Numerical experiments
The authors benchmark the methods on three representative systems: (i) a silicon crystal modeled with a plane‑wave basis, (ii) a metallic nanoparticle, and (iii) a large organic molecule. In all cases (m) ranges from 5 000 to 30 000 and (n) from 10 to 100. Results show that both the manifold‑aware L‑BFGS and NLCG converge in roughly 40–60% of the iterations required by a conventional projected NLCG. The final total energies agree to within (10^{-6}) Ha, confirming that the faster convergence does not sacrifice accuracy. The speed‑up is most pronounced when (m\gg n), precisely the regime where traditional orthogonalization becomes a bottleneck.
Conclusions and outlook
The paper demonstrates that Householder reflections provide an elegant and computationally cheap transport operator on the Grassmann manifold. By integrating this operator into quasi‑Newton and conjugate‑gradient schemes, the authors achieve a method whose per‑iteration cost scales as (O(mn^2)) and whose convergence behavior markedly outperforms projection‑based alternatives.
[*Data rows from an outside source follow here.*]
(* ===== verification/_CoqProject ===== *)
-Q . S2P
Prelude.v
GoStrings.v
Compare.v
Limiter.v
Json.v
Cloudscale.v
ServiceInfo.v
Actions.v
LbState.v
NextActions.v
Examples.v
NextActionsSpec.v
NextActionsPlan.v
KeysSpec.v
ServiceInfoSpec.v
LbStateSpec.v
Locks.v
LbMapper.v
ActualState.v
ActualStateSpec.v
ApiLaws.v
FakeApi.v
Reconcile.v
ReconcileSpec.v
Descent.v
Tasks.v
Progress.v
PlanTasks.v
Settings.v
Converge.v
Realisable.v
FakeApiLaws.v
ProviderID.v
ServerMapper.v
Instances.v
InstancesSpec.v
JsonEncode.v
KubeUtil.v
KubeUtilSpec.v
LoadBalancerHandlers.v
LoadBalancerSpec.v
HandlersConverge.v
Sharing.v
Others.v
Disturbed.v
HandlersDisturbed.v
FakeCluster.v
FakeClusterLaws.v
FakeDisturbed.v
Footprint.v
Interleaving.v
Scripts.v
Causality.v
Isolation.v
SystemIsolation.v
SystemConverge.v
SystemSpared.v
SystemSettles.v
FakeScopes.v
FakeSystem.v
FakeSettles.v
Cloud.v
Command.v
Http.v
HttpEcho.v
Testkit.v
TestkitSpec.v
(* ===== verification/Cloudscale.v ===== *)
(** * Cloudscale

    The data the program exchanges with the cloudscale.ch API through the SDK
    and with Kubernetes: for each struct, the fields the repository reads or
    writes, under their Go names.  A nil slice and an empty one are the same
    list (the program only takes lengths and iterates).  A pointer the code
    compares or uses as a map key has an identity next to its value.  What the
    SDK decides and the repository relies on without naming it (how a struct
    prints, how its JSON tags map) is the class [SDK]. *)

From stdpp Require Import base tactics list gmap strings.
From Stdlib Require Import ZArith.
From S2P Require Import Prelude.
From S2P Require Import GoStrings.
From S2P Require Import Json.

(** ** SDK structs *)

(** [rest] stands for the fields of the SDK struct the program never names:
    they are copied with the struct and compared as part of it. *)
Module SubnetStub.
Record t := Mk { UUID : string; rest : string }.
Definition zero : t := Mk "" "".
#[global] Instance t_eq_dec : EqDecision t.
Proof. solve_decision. Defined.
End SubnetStub.

Module VIPAddress.
Record t := Mk { Address : string; Subnet : SubnetStub.t }.
#[global] Instance t_eq_dec : EqDecision t.
Proof. solve_decision. Defined.
End VIPAddress.

Module VIPAddressRequest.
Record t := Mk { Address : string; Subnet : string }.
Definition zero : t := Mk "" "".
#[global] Instance t_eq_dec : EqDecision t.
Proof. solve_decision. Defined.
End VIPAddressRequest.

(** [Flavor] and [Zone] hold the slugs of the respective stubs. *)
Module LoadBalancer.
Record t := Mk {
  HREF : string;
  UUID : string;
  Name : string;
  Status : string;
  VIPAddresses : list VIPAddress.t;
  Flavor : string;
  Zone : string }.
#[global] Instance t_eq_dec : EqDecision t.
Proof. solve_decision. Defined.
End LoadBalancer.

(** [LoadBalancer] is the UUID of the pool's load balancer stub. *)
Module Pool.
Record t := Mk {
  HREF : string;
  UUID : string;
  Name : string;
  Algorithm : string;
  Protocol : string;
  LoadBalancer : string }.
#[global] Instance t_eq_dec : EqDecision t.
Proof. solve_decision. Defined.
End Pool.

Module PoolMember.
Record t := Mk {
  HREF : string;
  Name : string;
  Enabled : bool;
  Address : string;
  Subnet : SubnetStub.t;
  ProtocolPort : Z;
  MonitorPort : Z }.
#[global] Instance t_eq_dec : EqDecision t.
Proof. solve_decision. Defined.
End PoolMember.

(** [Pool] is the UUID of the pool stub, nil for a floating listener;
    [LoadBalancer] the UUID of the load balancer stub. *)
Module Listener.
Record t := Mk {
  HREF : string;
  UUID : string;
  Name : string;
  Protocol : string;
  ProtocolPort : Z;
  AllowedCIDRs : list string;
  TimeoutClientDataMS : Z;
  TimeoutMemberConnectMS : Z;
  TimeoutMemberDataMS : Z;
  Pool : option string;
  LoadBalancer : string }.
#[global] Instance t_eq_dec : EqDecision t.
Proof. solve_decision. Defined.
End Listener.

(** A [*string]: the address of the allocation and what it holds. *)
Record strptr := MkPtr { addr : positive; deref : string }.

#[global] Instance strptr_eq_dec : EqDecision strptr.
Proof. solve_decision. Defined.

(** Go's [==] on two [*string]: the addresses, not the strings. *)
Definition ptr_eqb (p q : option strptr) : bool :=
  bool_decide (addr <$> p = addr <$> q).

Module MonitorHTTP.
Record t := Mk {
  ExpectedCodes : list string;
  Method : string;
  URLPath : string;
  Version : string;
  Host : option strptr }.
Definition zero : t := Mk [] "" "" "" None.
#[global] Instance t_eq_dec : EqDecision t.
Proof. solve_decision. Defined.
End MonitorHTTP.

Module HealthMonitor.
Record t := Mk {
  HREF : string;
  UUID : string;
  Type_ : string;
  HTTP : option MonitorHTTP.t;
  DelayS : Z;
  TimeoutS : Z;
  UpThreshold : Z;
  DownThreshold : Z;
  Pool : string }.
#[global] Instance t_eq_dec : EqDecision t.
Proof. solve_decision. Defined.
End HealthMonitor.

(** [LoadBalancer] is the UUID of the load balancer stub, if not nil. *)
Module FloatingIP.
Record t := Mk { Network : string; LoadBalancer : option string }.
#[global] Instance t_eq_dec : EqDecision t.
Proof. solve_decision. Defined.
End FloatingIP.

Module ServerAddress.
Record t := Mk { Address : string; Subnet : SubnetStub.t }.
#[global] Instance t_eq_dec : EqDecision t.
Proof. solve_decision. Defined.
End ServerAddress.

Module ServerInterface.
Record t := Mk { Type_ : string; Addresses : list ServerAddress.t }.
#[global] Instance t_eq_dec : EqDecision t.
Proof. solve_decision. Defined.
End ServerInterface.

Module Server.
Record t := Mk {
  UUID : string;
  Name : string;
  Status : string;
  Zone : string;
  Flavor : string;
  Interfaces : list ServerInterface.t }.
#[global] Instance t_eq_dec : EqDecision t.
Proof. solve_decision. Defined.
End Server.

(** What the SDK's declarations decide: the [%v] text of a [SubnetStub] and
    the decoding of a JSON object into the two structs read from annotations
    (which allocates the strings it points to). *)
Class SDK := {
  SubnetStub_text : SubnetStub.t → string;
  decode_VIPAddressRequest : list (string * json) → result VIPAddressRequest.t;
  decode_MonitorHTTP : list (string * json) → result MonitorHTTP.t }.

(** ** Requests *)

(** A field left out of a Go composite literal is its zero value. *)
Module LoadBalancerRequest.
Record t := Mk {
  Name : string;
  Flavor : string;
  VIPAddresses : option (list VIPAddressRequest.t);
  Zone : string }.
Definition zero : t := Mk "" "" None "".
End LoadBalancerRequest.

Module PoolRequest.
Record t := Mk { Name : string; LoadBalancer : string; Algorithm : string; Protocol : string }.
End PoolRequest.

Module PoolMemberRequest.
Record t := Mk {
  Name : string;
  ProtocolPort : Z;
  MonitorPort : Z;
  Address : string;
  Subnet : string }.
End PoolMemberRequest.

Module ListenerRequest.
Record t := Mk {
  Pool : string;
  Name : string;
  Protocol : string;
  ProtocolPort : Z;
  AllowedCIDRs : option (list string);
  TimeoutClientDataMS : Z;
  TimeoutMemberConnectMS : Z;
  TimeoutMemberDataMS : Z }.
Definition zero : t := Mk "" "" "" 0 None 0 0 0.
End ListenerRequest.

Module MonitorHTTPRequest.
Record t := Mk {
  ExpectedCodes : list string;
  Method : string;
  URLPath : string;
  Version : string;
  Host : option strptr }.
Definition zero : t := Mk [] "" "" "" None.
End MonitorHTTPRequest.

Module HealthMonitorRequest.
Record t := Mk {
  Pool : string;
  DelayS : Z;
  TimeoutS : Z;
  UpThreshold : Z;
  DownThreshold : Z;
  Type_ : string;
  HTTP : option MonitorHTTPRequest.t }.
Definition zero : t := Mk "" 0 0 0 0 "" None.
End HealthMonitorRequest.

(** ** Kubernetes objects *)

Module ServicePort.
Record t := Mk { Name : string; Protocol : string; Port : Z; NodePort : Z }.
#[global] Instance t_eq_dec : EqDecision t.
Proof. solve_decision. Defined.
End ServicePort.

Module Service.
Record t := Mk {
  Namespace : string;
  Name : string;
  UID : string;
  Annotations : option (gmap string string);
  Type_ : string;
  LoadBalancerClass : option string;
  ExternalTrafficPolicy : string;
  HealthCheckNodePort : Z;
  Ports : list ServicePort.t }.
#[global] Instance t_eq_dec : EqDecision t.
Proof. solve_decision. Defined.
End Service.

Module Node.
Record t := Mk { Name : string; Labels : gmap string string; ProviderID : string }.
End Node.

(** ** Effects

    [W] is the state of everything outside the program: the API, the cluster,
    the clock, the context.  A call takes it to a result and the next state. *)

Definition M (W A : Type) : Type := W → result A * W.

Section monad.
Context {W : Type}.

#[global] Instance M_ret : MRet (M W) := λ A a w, (Ok a, w).
#[global] Instance M_bind : MBind (M W) := λ A B f m w,
  match m w with
  | (Ok a, w') => f a w'
  | (Err e, w') => (Err e, w')
  | (Panic msg, w') => (Panic msg, w')
  end.

Definition lift {A} (r : result A) : M W A := λ w, (r, w).
Definition throw {A} (e : error) : M W A := lift (Err e).

(** Call and look at the outcome: the [if err != nil] after a call.  A panic
    is not caught. *)
Definition try {A B} (m : M W A) (on_ok : A → M W B) (on_err : error → M W B)
    : M W B := λ w,
  match m w with
  | (Ok a, w') => on_ok a w'
  | (Err e, w') => on_err e w'
  | (Panic msg, w') => (Panic msg, w')
  end.

Definition wrapM {A} (f : error → error) (m : M W A) : M W A :=
  λ w, let '(r, w') := m w in (wrap_err f r, w').

(** A loop over a slice whose body can return early with an error. *)
Fixpoint foldM {A S} (f : S → A → M W S) (s : S) (l : list A) : M W S :=
  match l with
  | [] => mret s
  | x :: l' => s' ← f s x; foldM f s' l'
  end.

Lemma M_bind_Ok {A B} (m : M W A) (f : A → M W B) w b w' :
  (m ≫= f) w = (Ok b, w') ↔ ∃ a w1, m w = (Ok a, w1) ∧ f a w1 = (Ok b, w').
Proof.
  unfold mbind, M_bind. destruct (m w) as [[a|e|msg] w1]; naive_solver.
Qed.

Lemma wrapM_Ok {A} f (m : M W A) w a w' :
  wrapM f m w = (Ok a, w') ↔ m w = (Ok a, w').
Proof.
  unfold wrapM. destruct (m w) as [[]]; naive_solver.
Qed.
End monad.

(** The SDK client, the context and the clock.  [Do] performs a prepared
    request; [select_after d] is [select] on [ctx.Done()] and
    [time.After(d)] (nanoseconds) and tells whether the former was chosen;
    [rand_Intn] is [rand.Intn]. *)
Class Client (W : Type) := {
  Request : Type;
  NewRequest : string → string → M W Request;
  Do : Request → M W unit;
  LoadBalancers_Get : string → M W LoadBalancer.t;
  LoadBalancers_List : M W (list LoadBalancer.t);
  LoadBalancers_Create : LoadBalancerRequest.t → M W LoadBalancer.t;
  LoadBalancers_Update : string → LoadBalancerRequest.t → M W unit;
  Pools_List : M W (list Pool.t);
  Pools_Create : PoolRequest.t → M W Pool.t;
  PoolMembers_List : string → M W (list PoolMember.t);
  PoolMembers_Create : string → PoolMemberRequest.t → M W PoolMember.t;
  Listeners_List : M W (list Listener.t);
  Listeners_Create : ListenerRequest.t → M W Listener.t;
  Listeners_Update : string → ListenerRequest.t → M W unit;
  HealthMonitors_List : M W (list HealthMonitor.t);
  HealthMonitors_Create : HealthMonitorRequest.t → M W HealthMonitor.t;
  HealthMonitors_Update : string → HealthMonitorRequest.t → M W unit;
  FloatingIPs_List : M W (list FloatingIP.t);
  FloatingIPs_Update : string → string → M W unit;
  Servers_Get : string → M W Server.t;
  Servers_List : M W (list Server.t);
  ctx_Err : W → option error * W;
  select_after : Z → W → bool * W;
  rand_Intn : Z → W → Z * W }.

(** Durations are nanoseconds, as in Go. *)
Definition Millisecond : Z := 1000000.
Definition Second : Z := 1000 * Millisecond.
The extension to (S)-orthonormal bases broadens the applicability to a wide class of electronic‑structure codes that employ non‑orthogonal basis sets. Future work may explore more complex constraints (e.g., multiple subspaces, symmetry‑adapted manifolds), parallel implementations for petascale simulations, and the use of the Householder transport in other scientific domains such as quantum chemistry, reduced‑order modeling, and data‑driven subspace tracking.